## What is expected:
Your output should be the line that contains "- destruct Hin" and all lines after it in the records, retyped exactly through the last one.

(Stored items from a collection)
(** X7: a threshold above the funding of every row empties the view: the
    page is then the warning alone. *)
Theorem threshold_above_all_warning (df : frame row) (c : criteria) :
  (forall r, In r (rows df) -> (funding_total_usd r < inject_Z (min_funding c))%Q) ->
  Page.dashboard df c
  = [ (page, st_warning "No data available for selected filters.") ].
Proof.
  intros H. apply dashboard_no_rows. intros r Hr.
  apply not_true_is_false. intros Hmask. apply mask_spec in Hmask.
  destruct Hmask as (_ & _ & _ & _ & Hf).
  apply (Qlt_not_le _ _ (H r Hr)), Hf.
Qed.

Lemma threshold_above_all_warning_witness :
  (forall r, In r (rows Inputs.tie_frame) ->
             (funding_total_usd r < inject_Z (min_funding Inputs.empty_crit))%Q)
  /\ Page.dashboard Inputs.tie_frame Inputs.empty_crit
     = [ (page, st_warning "No data available for selected filters.") ].
Proof.
  assert (H : forall r, In r (rows Inputs.tie_frame) ->
                        (funding_total_usd r < inject_Z (min_funding Inputs.empty_crit))%Q).
  { intros r [<-|[<-|[]]]; reflexivity. }
  split; [exact H|].
  exact (threshold_above_all_warning Inputs.tie_frame Inputs.empty_crit H).
Defined.

Lemma no_data_not_in_views (fdf : frame row) :
  ~ In Page.no_data
       (Page.overview fdf
        ++ Page.view1 fdf ++ Page.add_spacing 2
        ++ Page.view2 fdf ++ Page.add_spacing 3
        ++ Page.view3 fdf ++ Page.add_spacing 3
        ++ Page.view4 fdf ++ Page.add_spacing 3
        ++ Page.view5 fdf ++ Page.add_spacing 3
        ++ Page.view6 fdf ++ Page.add_spacing 3
        ++ Page.view7 fdf).
Proof.
  unfold Page.overview, Page.view1, Page.view2, Page.view3, Page.view4,
    Page.view5, Page.view6, Page.view7, Page.add_spacing, Page.no_data.
  destruct (has_homepage_url fdf), (has_funding_rounds fdf),
    (Agg.has_acquired (rows fdf)); cbn [repeat app In];
    intuition discriminate.
Qed.

Lemma dashboard_nonempty (df : frame row) (c : criteria) :
  rows (filtered_df df c) <> [] ->
  Page.dashboard df c
  = Page.overview (filtered_df df c)
    ++ Page.view1 (filtered_df df c) ++ Page.add_spacing 2
    ++ Page.view2 (filtered_df df c) ++ Page.add_spacing 3
    ++ Page.view3 (filtered_df df c) ++ Page.add_spacing 3
    ++ Page.view4 (filtered_df df c) ++ Page.add_spacing 3
    ++ Page.view5 (filtered_df df c) ++ Page.add_spacing 3
    ++ Page.view6 (filtered_df df c) ++ Page.add_spacing 3
    ++ Page.view7 (filtered_df df c).
Proof.
  intros H. unfold Page.dashboard, empty.
  destruct (rows (filtered_df df c)); [tauto | reflexivity].
Qed.

(** X8: the warning and the views exclude each other: the page holds the
    warning exactly when the view is empty. *)
Theorem warning_iff_empty_view (df : frame row) (c : criteria) :
  In (page, st_warning "No data available for selected filters.")
     (Page.dashboard df c)
  <-> rows (filtered_df df c) = [].
Proof.
  destruct (rows (filtered_df df c)) as [|r t] eqn:E.
  - unfold Page.dashboard, empty. rewrite E.
    split; [reflexivity | intros _; left; reflexivity].
  - rewrite dashboard_nonempty by (rewrite E; discriminate).
    split; [|discriminate]. intros H. exfalso.
    exact (no_data_not_in_views (filtered_df df c) H).
Qed.

(** X9: a non-empty view opens the page with the heading, the number of rows
    of the whole view (in decimal: reading the text back gives the
    number), and a table of its first 20 rows, or of all of them if
    there are fewer, in the order of the view; the table has the
    homepage links when the table read has that column, and is the plain
    frame otherwise. *)
Theorem overview_count_and_table (df : frame row) (c : criteria) :
  rows (filtered_df df c) <> [] ->
  (exists rest,
      Page.dashboard df c
      = (page, st_markdown "## 📊 Filtered Startup Overview")
        :: (page, st_write ("Total Startups: "
                            ++ str_of_nat (List.length (rows (filtered_df df c))))%string)
        :: (page, if has_homepage_url df
                  then st_table (map display_of (firstn 20 (rows (filtered_df df c))))
                  else st_write_frame (firstn 20 (rows (filtered_df df c))))
        :: rest)
  /\ List.length (firstn 20 (rows (filtered_df df c)))
     = Nat.min 20 (List.length (rows (filtered_df df c)))
  /\ option_map Nat.of_uint
       (NilEmpty.uint_of_string (str_of_nat (List.length (rows (filtered_df df c)))))
     = Some (List.length (rows (filtered_df df c))).
Proof.
  intros H. split; [|split].
  - rewrite (dashboard_nonempty df c H). unfold Page.overview.
    cbn [app has_homepage_url filtered_df]. unfold head, display_df.
    cbn [rows]. rewrite firstn_map. eauto.
  - apply length_firstn.
  - unfold str_of_nat. rewrite NilEmpty.usu. cbn [option_map].
    rewrite DecimalNat.Unsigned.of_to. reflexivity.
Qed.

Lemma overview_count_and_table_witness :
  rows (filtered_df Inputs.tie_frame Inputs.wide_crit) <> []
  /\ List.length (firstn 20 (rows (filtered_df Inputs.tie_frame Inputs.wide_crit)))
     = Nat.min 20 (List.length (rows (filtered_df Inputs.tie_frame Inputs.wide_crit))).
Proof.
  assert (H : rows (filtered_df Inputs.tie_frame Inputs.wide_crit) <> [])
    by (vm_compute; discriminate).
  split; [exact H|].
  exact (proj1 (proj2 (overview_count_and_table Inputs.tie_frame Inputs.wide_crit H))).
Defined.

(** X10: the scatter plot of funding rounds is drawn only from a table that
    has the funding_rounds column, and then over the rows of the view;
    without the column a non-empty view gets the notice in its place. *)
Theorem scatter_needs_funding_rounds (df : frame row) (c : criteria) :
  (forall k t d, In (k, st_scatter t d) (Page.dashboard df c) ->
                 has_funding_rounds df = true /\ k = col1
                 /\ d = rows (filtered_df df c) /\ d <> [])
  /\ (rows (filtered_df df c) <> [] ->
      if has_funding_rounds df
      then In (col1, st_scatter "Funding Rounds vs Total Funding"
                                (rows (filtered_df df c)))
              (Page.dashboard df c)
      else In (col1, st_info "Funding rounds data not available for scatter plot.")
              (Page.dashboard df c)).
Proof.
  destruct (rows (filtered_df df c)) as [|r0 t0] eqn:E.
  - split; [|tauto]. intros k t d H. exfalso.
    unfold Page.dashboard, empty in H. rewrite E in H.
    destruct H as [H|[]]. discriminate H.
  - assert (Hne : rows (filtered_df df c) <> []) by (rewrite E; discriminate).
    rewrite (dashboard_nonempty df c Hne). rewrite <- E.
    unfold Page.overview, Page.view1, Page.view2, Page.view3, Page.view4,
      Page.view5, Page.view6, Page.view7, Page.add_spacing.
    cbn [has_funding_rounds has_homepage_url filtered_df].
    split.
    + intros k t d H.
      destruct (has_homepage_url df), (has_funding_rounds df),
        (Agg.has_acquired _); cbn [repeat app In] in H;
        repeat (destruct H as [H|H]; [try discriminate H|]);
        try contradiction;
        injection H as <- <- <-; repeat split; exact Hne.
    + intros _.
      destruct (has_homepage_url df), (has_funding_rounds df),
        (Agg.has_acquired _); cbn [repeat app In]; tauto.
Qed.

(** X11: the page depends on the table only through the view: running the
    page body on the view itself gives the same page. *)
Theorem dashboard_of_view (df : frame row) (c : criteria) :
  Page.dashboard (filtered_df df c) c = Page.dashboard df c.
Proof.
  unfold Page.dashboard, filtered_df.
  cbn [rows has_funding_rounds has_homepage_url].
  rewrite filter_idem. reflexivity.
Qed.

(** ** Rows per group *)

Lemma list_sum_perm (l l' : list nat) :
  Permutation l l' -> list_sum l = list_sum l'.
Proof. induction 1; simpl; lia. Qed.

Lemma list_sum_indicator {K : Type} (test : K -> bool) (keys : list K) :
  list_sum (map (fun k => if test k then 1%nat else 0%nat) keys)
  = List.length (filter test keys).
Proof.
  induction keys as [|k t IH]; simpl; [reflexivity|].
  destruct (test k); simpl; rewrite IH; reflexivity.
Qed.

Lemma count_groups {K A : Type} (test : K -> A -> bool) (w : A -> nat)
      (keys : list K) (l : list A) :
  (forall x, In x l -> List.length (filter (fun k => test k x) keys) = w x) ->
  list_sum (map (fun k => List.length (filter (test k) l)) keys)
  = list_sum (map w l).
Proof.
  induction l as [|x t IH]; intros H.
  - cbn [filter List.length map list_sum]. apply list_sum_map_zero. reflexivity.
  - rewrite (map_ext _ (fun k => ((if test k x then 1 else 0)
                                  + List.length (filter (test k) t))%nat))
      by (intros k; simpl; destruct (test k x); reflexivity).
    rewrite (list_sum_map_add (fun k => if test k x then 1%nat else 0%nat)
                              (fun k => List.length (filter (test k) t))).
    rewrite IH by (intros y Hy; apply H; right; exact Hy).
    rewrite list_sum_indicator, (H x) by (left; reflexivity). reflexivity.
Qed.

Lemma list_sum_ones {A : Type} (l : list A) :
  list_sum (map (fun _ => 1%nat) l) = List.length l.
Proof. induction l as [|x t IH]; simpl; [reflexivity | rewrite IH; reflexivity]. Qed.

Lemma filter_none {A : Type} (p : A -> bool) (l : list A) :
  (forall y, In y l -> p y = false) -> filter p l = [].
Proof.
  induction l as [|y t IH]; intros H; simpl; [reflexivity|].
  rewrite (H y) by (left; reflexivity). apply IH.
  intros z Hz. apply H. right. exact Hz.
Qed.

Lemma filter_eqb_one {K : Type} (eqb : K -> K -> bool)
      (eqb_eq : forall a b, eqb a b = true <-> a = b) (x : K) (keys : list K) :
  NoDup keys -> In x keys ->
  List.length (filter (eqb x) keys) = 1%nat.
Proof.
  induction 1 as [|k t Hk Ht IH]; simpl; intros Hin; [tauto|].
  destruct (eqb x k) eqn:E.
  - apply eqb_eq in E. subst k. rewrite filter_none; [reflexivity|].
    intros y Hy. apply not_true_is_false. intros Ey.
    apply eqb_eq in Ey. subst y. tauto.
  - destruct Hin as [->|Hin]; [|apply IH, Hin].
    rewrite (proj2 (eqb_eq x x) eq_refl) in E. discriminate.
Qed.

## Written reply:
  - destruct Hin as [->|Hin]; [|apply IH, Hin].
    rewrite (proj2 (eqb_eq x x) eq_refl) in E. discriminate.
Qed.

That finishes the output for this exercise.